One suspects Pena got signed because he was once one of the top prospects in MLB, rather than for how well he was playing in the Atlantic League.  Pena was hardly the best hitter on the Blue Fish.

Steve Moss, who’s two years younger than Pena (Moss is 26, Pena 28) is leading the Atlantic League with a .351 batting average and has a .996 OPS.  In fairness to MLB, Moss never performed particularly well when he played for a major league organization.

To get back to the subject at hand, Pena looked like a can’t-miss future star when at age 22 he hit 26 home runs for the Reds in only 336 at bats during the 2004 season.  Pena continued to play pretty well through the 2007 season; however, he didn’t improve a lick over his 2004 performance.

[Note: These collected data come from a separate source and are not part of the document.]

Record weekly_summary : Type := WeeklySummary {
  total_weeks : nat;
  avg_weekly_distance : float;
  avg_weekly_tss : float
}.

(** [sum(l) / len(l) if l else 0]: [sum] starts from the [int] 0 and
    the length is converted to a float. *)
Definition average (l : list float) : float :=
  match l with
  | [] => Fin 0
  | _ => fdiv_nz (fold_left fadd l (Fin 0)) (Fin (inject_Z (Z.of_nat (length l))))
  end.

(** [build_weekly_analysis(workouts, sport_filter)] *)
Definition build_weekly_analysis (workouts : list pyval) (sport_filter : string)
    : res (list week_row * weekly_summary) :=
  let* weeks := res_fold_left (weekly_step sport_filter) workouts [] in
  let ordered := map (weeks_get weeks) (sort_stable str_leb (map fst weeks)) in
  Ok (finalize None ordered,
      WeeklySummary (length ordered) (average (map wk_total_distance ordered))
                    (average (map wk_total_tss ordered))).

(** ** Specification *)

(** The week's session count is the sum of the three sports' counts.
    (Its distance and TSS totals are float sums of the same numbers in
    workout order, which need not equal the sum of the per-sport float
    sums.) *)
Definition week_consistent (w : week) : Prop :=
  wk_total_sessions w = (sd_sessions (wk_swim w) + sd_sessions (wk_bike w) + sd_sessions (wk_run w))%Z.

Pena played horribly for the going-nowhere Nationals in 2008 and didn’t hit much at AAA Buffalo, the Mets’ top farm club, in 2009.   People got tired of waiting for him to develop and at 27 he was no longer a prospect.  As a result, he found himself hanging on by thread to his professional life, which is pretty much what playing in the Atlantic League amounts to.

Pena’s real problem was that he just wasn’t selective enough as a hitter to ever get any better than he was when he first hit the National League.  In 2004, he walked only 22 times and struck out 108 times; and he never really improved on those numbers.

When you have a guy who won’t force pitchers to throw him strikes, at some point the pitchers will simply stop throwing him strikes.